Assuming[n ∈ Integers && n > 0, PolynomialQ[x^n, x]] won't work because Assuming only works on functions with Assumptions option, such as Simplify, Refine, etc. Unfortunately PolynomialQ doesn't have this option. Still, something like

Simplify[PolynomialQ[x^n, x], n ∈ Integers && n > 0]

won't work because Mathematica will calculate PolynomialQ[x^n, x] first.

Currently the only solution in my mind is to define a new function:

pQ[poly_, var_, assum_] := PolynomialQ[poly /. Thread[assum -> 1], var]

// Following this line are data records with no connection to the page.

(** Rounding is monotone in the exact value; [c] is any exponent below
    both arguments, so that the two values compare as integers. *)
Lemma rounded_le m1 e1 m2 e2 c :
  0 < m1 -> 0 < m2 ->
  e1 <= fexp64 (Zdigits2 m1 + e1) -> e2 <= fexp64 (Zdigits2 m2 + e2) ->
  c <= e1 -> c <= e2 ->
  m1 * 2 ^ (e1 - c) <= m2 * 2 ^ (e2 - c) ->
  rounded m1 e1 <= rounded m2 e2.
Proof.
  intros Hm1 Hm2 He1 He2 Hc1 Hc2 Hle.
  pose proof (pow2_pos (e1 - c) ltac:(lia)) as Hp1.
  pose proof (pow2_pos (e2 - c) ltac:(lia)) as Hp2.
  assert (HD : Zdigits2 m1 + e1 <= Zdigits2 m2 + e2).
  { pose proof (Zdigits2_le (m1 * 2 ^ (e1 - c)) (m2 * 2 ^ (e2 - c))
                  ltac:(nia) Hle) as H.
    rewrite !Zdigits2_mul_pow2 in H by lia. lia. }
  pose proof (fexp64_le _ _ HD) as HE.
  pose proof (fexp64_ge (Zdigits2 m1 + e1)) as HE1.
  destruct (RN_exact_bounds m1 e1 Hm1 He1) as [Hn1 _].
  destruct (RN_exact_bounds m2 e2 Hm2 He2) as [Hn2 Hnorm2].
  unfold rounded.
  set (E1 := fexp64 (Zdigits2 m1 + e1)) in *.
  set (E2 := fexp64 (Zdigits2 m2 + e2)) in *.
  destruct (Z.eq_dec E1 E2) as [Heq|Hne].
  - rewrite <- Heq in *.
    pose proof (pow2_pos (E1 + 1074) ltac:(lia)) as HP.
    apply Z.mul_le_mono_nonneg_r; [lia|].
    rewrite <- (RN_scale (4 * m1) (E1 - e1) (e1 - c)) by lia.
    rewrite <- (RN_scale (4 * m2) (E1 - e2) (e2 - c)) by lia.
    replace (E1 - e1 + (e1 - c)) with (E1 - c) by lia.
    replace (E1 - e2 + (e2 - c)) with (E1 - c) by lia.
    apply RN_le; [lia|nia].
  - specialize (Hnorm2 ltac:(lia)).
    set (n1 := RN (4 * m1) (E1 - e1)) in *.
    set (n2 := RN (4 * m2) (E2 - e2)) in *.
    pose proof (pow2_pos (E1 + 1074) ltac:(lia)) as HP.
    assert (HP2 : 2 ^ (E1 + 1074 + 1) <= 2 ^ (E2 + 1074)) by (apply pow2_le; lia).
    rewrite pow2_succ in HP2 by lia.
    change (2 ^ 53) with (2 * 2 ^ 52) in Hn1.
    generalize dependent (2 ^ (E2 + 1074)). generalize dependent (2 ^ (E1 + 1074)).
    generalize dependent (2 ^ 52). intros. nia.
Qed.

The first argument of pQ is the possible polynomial, the second argument is the variables of the possible polynomial, the third argument is the variables which are assumed to be integers and positive. This function is in fact a realization of the method suggested by @Mark Adler. It can be used it like this:

pQ[x^n, x, n]
pQ[x^(n + m), x, {n, m}]
pQ[x^(n + 1/m), x, {n, 1/m}]
pQ[x^(n + 1/m), x, n + 1/m]
True 
True 
True 
True

Well, I admit this solution isn't robust enough. Changing the definition of the function into something like

pQ[poly_, var_, assum_] := PolynomialQ[poly /. Thread[assum ->RandomInteger[{1, 100}]], var]

can somewhat help, but it still has a certain probability to fail…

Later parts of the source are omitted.